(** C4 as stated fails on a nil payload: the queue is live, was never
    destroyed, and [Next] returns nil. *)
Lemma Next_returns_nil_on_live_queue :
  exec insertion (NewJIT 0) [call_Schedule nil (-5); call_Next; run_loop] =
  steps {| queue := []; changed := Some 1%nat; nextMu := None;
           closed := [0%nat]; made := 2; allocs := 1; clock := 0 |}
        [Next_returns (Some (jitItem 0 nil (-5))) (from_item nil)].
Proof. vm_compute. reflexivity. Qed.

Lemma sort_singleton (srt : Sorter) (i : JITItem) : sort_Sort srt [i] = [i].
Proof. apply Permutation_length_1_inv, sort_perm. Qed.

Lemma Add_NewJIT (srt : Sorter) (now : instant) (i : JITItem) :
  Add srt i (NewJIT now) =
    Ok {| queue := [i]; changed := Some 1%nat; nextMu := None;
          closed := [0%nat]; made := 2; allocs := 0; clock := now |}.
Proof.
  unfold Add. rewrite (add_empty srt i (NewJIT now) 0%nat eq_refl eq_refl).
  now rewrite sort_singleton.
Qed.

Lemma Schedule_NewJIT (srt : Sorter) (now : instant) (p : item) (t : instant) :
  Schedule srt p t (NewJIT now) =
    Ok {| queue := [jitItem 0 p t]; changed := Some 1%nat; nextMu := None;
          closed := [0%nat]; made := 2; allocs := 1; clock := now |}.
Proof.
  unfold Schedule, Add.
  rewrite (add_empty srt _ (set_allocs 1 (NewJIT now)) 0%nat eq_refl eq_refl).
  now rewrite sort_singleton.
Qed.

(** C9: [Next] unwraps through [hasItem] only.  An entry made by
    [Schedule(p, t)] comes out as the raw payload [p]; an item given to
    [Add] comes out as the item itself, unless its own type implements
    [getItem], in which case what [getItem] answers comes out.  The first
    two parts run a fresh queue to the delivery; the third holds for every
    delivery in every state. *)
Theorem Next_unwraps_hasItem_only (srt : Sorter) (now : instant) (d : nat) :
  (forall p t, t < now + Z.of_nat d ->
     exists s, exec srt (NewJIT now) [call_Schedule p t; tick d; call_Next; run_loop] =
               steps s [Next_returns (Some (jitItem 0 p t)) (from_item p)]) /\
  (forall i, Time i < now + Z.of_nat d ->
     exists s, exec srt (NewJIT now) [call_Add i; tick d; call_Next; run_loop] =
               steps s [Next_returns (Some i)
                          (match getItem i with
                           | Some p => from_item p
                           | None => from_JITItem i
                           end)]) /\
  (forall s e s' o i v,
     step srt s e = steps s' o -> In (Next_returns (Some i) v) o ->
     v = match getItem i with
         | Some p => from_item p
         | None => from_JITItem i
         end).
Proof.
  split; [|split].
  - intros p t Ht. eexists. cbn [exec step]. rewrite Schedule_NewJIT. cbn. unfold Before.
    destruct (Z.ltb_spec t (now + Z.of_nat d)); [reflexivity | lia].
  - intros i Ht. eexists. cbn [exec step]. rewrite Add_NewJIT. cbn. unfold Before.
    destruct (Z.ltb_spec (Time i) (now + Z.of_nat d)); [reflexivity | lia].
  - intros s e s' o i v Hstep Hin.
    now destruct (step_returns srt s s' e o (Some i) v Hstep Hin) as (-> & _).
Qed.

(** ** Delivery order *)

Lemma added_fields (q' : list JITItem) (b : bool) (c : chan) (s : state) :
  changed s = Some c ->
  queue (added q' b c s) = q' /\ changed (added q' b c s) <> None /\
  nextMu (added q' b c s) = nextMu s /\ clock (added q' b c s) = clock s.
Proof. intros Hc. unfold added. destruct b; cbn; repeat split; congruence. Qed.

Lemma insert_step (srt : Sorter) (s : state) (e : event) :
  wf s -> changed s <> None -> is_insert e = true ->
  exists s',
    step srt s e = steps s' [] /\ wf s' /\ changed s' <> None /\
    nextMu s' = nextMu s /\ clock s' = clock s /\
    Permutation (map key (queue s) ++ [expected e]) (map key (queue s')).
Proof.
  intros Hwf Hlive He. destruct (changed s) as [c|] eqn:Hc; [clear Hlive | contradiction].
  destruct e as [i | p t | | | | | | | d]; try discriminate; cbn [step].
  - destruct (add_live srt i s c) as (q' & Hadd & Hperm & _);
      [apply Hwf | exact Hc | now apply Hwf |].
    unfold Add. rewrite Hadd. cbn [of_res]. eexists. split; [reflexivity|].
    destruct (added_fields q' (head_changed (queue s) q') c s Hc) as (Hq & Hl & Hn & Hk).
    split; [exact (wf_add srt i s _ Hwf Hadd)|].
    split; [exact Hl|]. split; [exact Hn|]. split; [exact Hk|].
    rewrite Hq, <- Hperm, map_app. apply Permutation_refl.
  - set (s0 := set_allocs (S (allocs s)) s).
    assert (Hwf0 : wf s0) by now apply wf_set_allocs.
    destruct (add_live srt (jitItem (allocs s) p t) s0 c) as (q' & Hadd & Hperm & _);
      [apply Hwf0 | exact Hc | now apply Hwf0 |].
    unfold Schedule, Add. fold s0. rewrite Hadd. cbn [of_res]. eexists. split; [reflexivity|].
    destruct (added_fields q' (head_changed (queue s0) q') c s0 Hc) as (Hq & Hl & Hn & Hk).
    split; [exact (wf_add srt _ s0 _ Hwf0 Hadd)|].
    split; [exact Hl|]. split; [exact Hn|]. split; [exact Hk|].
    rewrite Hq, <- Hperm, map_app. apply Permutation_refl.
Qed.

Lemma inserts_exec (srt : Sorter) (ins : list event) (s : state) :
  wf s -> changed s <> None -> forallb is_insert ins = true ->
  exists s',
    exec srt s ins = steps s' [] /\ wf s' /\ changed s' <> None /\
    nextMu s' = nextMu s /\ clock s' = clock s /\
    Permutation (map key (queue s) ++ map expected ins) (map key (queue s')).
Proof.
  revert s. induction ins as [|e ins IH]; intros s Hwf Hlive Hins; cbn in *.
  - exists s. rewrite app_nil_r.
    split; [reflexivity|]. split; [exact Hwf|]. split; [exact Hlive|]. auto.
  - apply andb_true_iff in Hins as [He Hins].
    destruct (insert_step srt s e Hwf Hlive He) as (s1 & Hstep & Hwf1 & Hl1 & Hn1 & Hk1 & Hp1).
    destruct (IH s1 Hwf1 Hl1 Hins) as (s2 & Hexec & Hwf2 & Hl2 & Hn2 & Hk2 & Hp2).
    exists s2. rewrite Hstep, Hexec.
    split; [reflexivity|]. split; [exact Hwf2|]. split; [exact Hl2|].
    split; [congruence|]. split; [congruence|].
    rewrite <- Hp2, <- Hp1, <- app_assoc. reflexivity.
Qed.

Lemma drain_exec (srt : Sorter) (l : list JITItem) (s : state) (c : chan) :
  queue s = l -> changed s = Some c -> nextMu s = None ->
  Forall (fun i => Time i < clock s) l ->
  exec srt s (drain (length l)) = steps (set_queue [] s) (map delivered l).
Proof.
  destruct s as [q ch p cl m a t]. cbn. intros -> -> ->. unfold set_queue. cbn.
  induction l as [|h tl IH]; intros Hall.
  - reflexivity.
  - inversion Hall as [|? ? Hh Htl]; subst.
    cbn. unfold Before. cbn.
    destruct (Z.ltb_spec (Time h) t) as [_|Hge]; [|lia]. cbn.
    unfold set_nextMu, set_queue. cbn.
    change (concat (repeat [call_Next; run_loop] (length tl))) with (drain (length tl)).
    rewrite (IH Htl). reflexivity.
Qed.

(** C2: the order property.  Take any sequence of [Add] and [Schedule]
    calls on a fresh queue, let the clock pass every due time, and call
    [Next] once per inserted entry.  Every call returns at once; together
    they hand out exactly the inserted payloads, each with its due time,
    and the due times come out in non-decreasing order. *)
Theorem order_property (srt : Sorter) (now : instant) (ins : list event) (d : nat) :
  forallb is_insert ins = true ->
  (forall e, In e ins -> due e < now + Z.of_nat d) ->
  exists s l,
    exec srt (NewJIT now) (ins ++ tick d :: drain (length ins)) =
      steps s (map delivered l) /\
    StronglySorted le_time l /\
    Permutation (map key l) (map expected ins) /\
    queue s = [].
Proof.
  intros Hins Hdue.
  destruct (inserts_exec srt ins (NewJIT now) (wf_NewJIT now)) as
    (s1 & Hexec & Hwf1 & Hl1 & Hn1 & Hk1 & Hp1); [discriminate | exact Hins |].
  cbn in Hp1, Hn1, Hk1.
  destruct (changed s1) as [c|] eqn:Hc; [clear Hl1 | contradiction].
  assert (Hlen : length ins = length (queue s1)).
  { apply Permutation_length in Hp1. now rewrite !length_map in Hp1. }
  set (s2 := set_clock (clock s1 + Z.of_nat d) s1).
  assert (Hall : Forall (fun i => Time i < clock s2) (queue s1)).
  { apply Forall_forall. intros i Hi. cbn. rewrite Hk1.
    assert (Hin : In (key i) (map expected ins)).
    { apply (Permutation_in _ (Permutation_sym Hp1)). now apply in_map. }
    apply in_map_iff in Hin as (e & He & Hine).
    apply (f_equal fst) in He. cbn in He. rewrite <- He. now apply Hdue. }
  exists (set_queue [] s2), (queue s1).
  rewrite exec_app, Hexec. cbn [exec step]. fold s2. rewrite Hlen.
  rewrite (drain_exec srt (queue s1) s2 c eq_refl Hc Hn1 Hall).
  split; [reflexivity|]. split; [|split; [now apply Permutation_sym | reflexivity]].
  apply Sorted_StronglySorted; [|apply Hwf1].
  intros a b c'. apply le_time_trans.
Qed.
◆ ◆ ◆ ◆ ◆
In the material above, find the line containing "- intros p t" and the line containing "(** ** Delivery order *)", then write out exactly those two lines and every line between them, and nothing more.

**Answer area:**
  - intros p t Ht. eexists. cbn [exec step]. rewrite Schedule_NewJIT. cbn. unfold Before.
    destruct (Z.ltb_spec t (now + Z.of_nat d)); [reflexivity | lia].
  - intros i Ht. eexists. cbn [exec step]. rewrite Add_NewJIT. cbn. unfold Before.
    destruct (Z.ltb_spec (Time i) (now + Z.of_nat d)); [reflexivity | lia].
  - intros s e s' o i v Hstep Hin.
    now destruct (step_returns srt s s' e o (Some i) v Hstep Hin) as (-> & _).
Qed.

(** ** Delivery order *)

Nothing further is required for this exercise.